_To do_. Look below for the lines from the one with "(words rest : list" to the one with "destruct (allocate root)", and copy exactly those lines, both ends included.
Study material START
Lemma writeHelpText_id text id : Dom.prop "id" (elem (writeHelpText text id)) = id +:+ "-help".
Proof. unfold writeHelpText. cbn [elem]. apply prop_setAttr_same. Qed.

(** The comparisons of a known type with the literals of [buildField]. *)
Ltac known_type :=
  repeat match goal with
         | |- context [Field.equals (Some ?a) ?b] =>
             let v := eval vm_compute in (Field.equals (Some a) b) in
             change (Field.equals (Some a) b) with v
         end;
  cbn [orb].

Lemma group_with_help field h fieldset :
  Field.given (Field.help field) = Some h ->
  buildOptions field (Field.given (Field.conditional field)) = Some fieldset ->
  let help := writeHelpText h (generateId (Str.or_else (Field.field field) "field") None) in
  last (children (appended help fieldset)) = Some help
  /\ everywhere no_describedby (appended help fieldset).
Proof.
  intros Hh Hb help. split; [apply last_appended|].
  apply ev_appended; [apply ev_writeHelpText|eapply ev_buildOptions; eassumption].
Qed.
Study material END
Study material START
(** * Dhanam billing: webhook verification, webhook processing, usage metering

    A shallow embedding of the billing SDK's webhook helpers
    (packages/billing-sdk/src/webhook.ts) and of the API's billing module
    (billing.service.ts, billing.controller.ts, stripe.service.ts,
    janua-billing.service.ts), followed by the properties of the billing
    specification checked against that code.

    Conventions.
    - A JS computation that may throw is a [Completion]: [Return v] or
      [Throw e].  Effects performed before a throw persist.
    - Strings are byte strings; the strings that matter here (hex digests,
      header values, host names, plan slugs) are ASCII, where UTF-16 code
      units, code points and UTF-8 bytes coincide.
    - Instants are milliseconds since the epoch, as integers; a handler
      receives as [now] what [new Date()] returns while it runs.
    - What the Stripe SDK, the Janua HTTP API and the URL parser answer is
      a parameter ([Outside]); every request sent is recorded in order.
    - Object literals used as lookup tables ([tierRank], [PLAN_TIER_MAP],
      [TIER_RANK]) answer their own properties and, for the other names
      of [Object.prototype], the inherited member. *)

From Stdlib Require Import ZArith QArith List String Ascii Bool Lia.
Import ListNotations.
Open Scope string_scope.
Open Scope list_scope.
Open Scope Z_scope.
Study material END
Study material START
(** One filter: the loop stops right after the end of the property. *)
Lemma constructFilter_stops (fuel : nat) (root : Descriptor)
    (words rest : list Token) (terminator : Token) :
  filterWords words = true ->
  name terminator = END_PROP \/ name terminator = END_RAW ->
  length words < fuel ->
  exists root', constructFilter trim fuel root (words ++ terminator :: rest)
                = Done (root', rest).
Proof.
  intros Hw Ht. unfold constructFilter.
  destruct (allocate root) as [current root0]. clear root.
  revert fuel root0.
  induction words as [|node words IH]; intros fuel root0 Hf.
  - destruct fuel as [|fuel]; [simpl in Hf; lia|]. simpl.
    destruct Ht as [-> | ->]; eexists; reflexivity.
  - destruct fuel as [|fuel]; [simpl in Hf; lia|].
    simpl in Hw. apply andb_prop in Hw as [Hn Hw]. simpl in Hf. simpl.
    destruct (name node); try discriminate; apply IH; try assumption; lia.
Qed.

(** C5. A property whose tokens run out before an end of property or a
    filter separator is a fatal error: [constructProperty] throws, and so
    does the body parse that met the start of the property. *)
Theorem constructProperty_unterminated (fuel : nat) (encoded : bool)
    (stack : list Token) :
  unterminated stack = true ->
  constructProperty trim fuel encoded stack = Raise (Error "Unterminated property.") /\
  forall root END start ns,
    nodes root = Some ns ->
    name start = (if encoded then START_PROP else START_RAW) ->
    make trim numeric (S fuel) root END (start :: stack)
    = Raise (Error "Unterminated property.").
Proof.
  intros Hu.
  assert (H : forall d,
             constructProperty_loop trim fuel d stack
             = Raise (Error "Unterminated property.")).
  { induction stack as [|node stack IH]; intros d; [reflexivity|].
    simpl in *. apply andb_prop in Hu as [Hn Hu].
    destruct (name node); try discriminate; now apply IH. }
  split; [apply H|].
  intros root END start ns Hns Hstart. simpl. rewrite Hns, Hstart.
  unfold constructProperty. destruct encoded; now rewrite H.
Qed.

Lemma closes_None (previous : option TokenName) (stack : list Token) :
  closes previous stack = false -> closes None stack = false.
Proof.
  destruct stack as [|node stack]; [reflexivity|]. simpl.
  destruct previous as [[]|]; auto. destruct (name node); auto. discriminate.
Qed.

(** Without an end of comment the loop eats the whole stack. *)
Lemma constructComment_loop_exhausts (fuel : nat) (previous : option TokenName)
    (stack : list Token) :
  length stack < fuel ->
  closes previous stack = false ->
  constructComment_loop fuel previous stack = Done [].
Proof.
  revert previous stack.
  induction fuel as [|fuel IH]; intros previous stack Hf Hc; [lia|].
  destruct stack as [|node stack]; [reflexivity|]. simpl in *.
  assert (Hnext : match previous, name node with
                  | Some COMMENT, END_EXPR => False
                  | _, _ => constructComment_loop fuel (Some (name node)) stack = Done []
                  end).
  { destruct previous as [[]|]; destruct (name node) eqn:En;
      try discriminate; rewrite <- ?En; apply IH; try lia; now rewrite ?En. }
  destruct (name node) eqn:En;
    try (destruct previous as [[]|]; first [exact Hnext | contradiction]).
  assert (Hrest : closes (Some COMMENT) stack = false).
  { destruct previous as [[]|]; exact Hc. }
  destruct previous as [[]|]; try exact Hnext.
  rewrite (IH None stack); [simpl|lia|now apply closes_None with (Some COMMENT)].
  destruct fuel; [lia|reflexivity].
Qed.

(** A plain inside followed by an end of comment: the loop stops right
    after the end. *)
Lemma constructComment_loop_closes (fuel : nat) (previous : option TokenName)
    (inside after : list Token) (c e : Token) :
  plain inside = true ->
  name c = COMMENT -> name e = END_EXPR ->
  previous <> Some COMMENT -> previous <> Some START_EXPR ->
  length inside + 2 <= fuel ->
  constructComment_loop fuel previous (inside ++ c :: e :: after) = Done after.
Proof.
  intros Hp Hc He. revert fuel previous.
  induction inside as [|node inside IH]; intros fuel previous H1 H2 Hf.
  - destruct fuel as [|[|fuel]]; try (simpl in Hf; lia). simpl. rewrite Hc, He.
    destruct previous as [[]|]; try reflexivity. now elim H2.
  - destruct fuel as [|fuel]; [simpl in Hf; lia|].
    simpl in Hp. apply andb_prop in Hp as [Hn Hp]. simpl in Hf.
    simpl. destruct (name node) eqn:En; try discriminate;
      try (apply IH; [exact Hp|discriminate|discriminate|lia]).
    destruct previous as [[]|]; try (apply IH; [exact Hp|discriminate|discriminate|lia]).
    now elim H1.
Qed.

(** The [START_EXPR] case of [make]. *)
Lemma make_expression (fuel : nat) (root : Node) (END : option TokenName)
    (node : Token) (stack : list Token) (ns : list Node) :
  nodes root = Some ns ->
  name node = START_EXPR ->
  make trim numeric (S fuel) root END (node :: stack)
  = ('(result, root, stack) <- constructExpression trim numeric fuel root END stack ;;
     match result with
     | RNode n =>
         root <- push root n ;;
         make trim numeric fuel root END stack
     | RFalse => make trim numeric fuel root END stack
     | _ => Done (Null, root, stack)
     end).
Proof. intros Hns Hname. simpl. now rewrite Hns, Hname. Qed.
Study material END
_Output_.
    (words rest : list Token) (terminator : Token) :
  filterWords words = true ->
  name terminator = END_PROP \/ name terminator = END_RAW ->
  length words < fuel ->
  exists root', constructFilter trim fuel root (words ++ terminator :: rest)
                = Done (root', rest).
Proof.
  intros Hw Ht. unfold constructFilter.
  destruct (allocate root) as [current root0]. clear root.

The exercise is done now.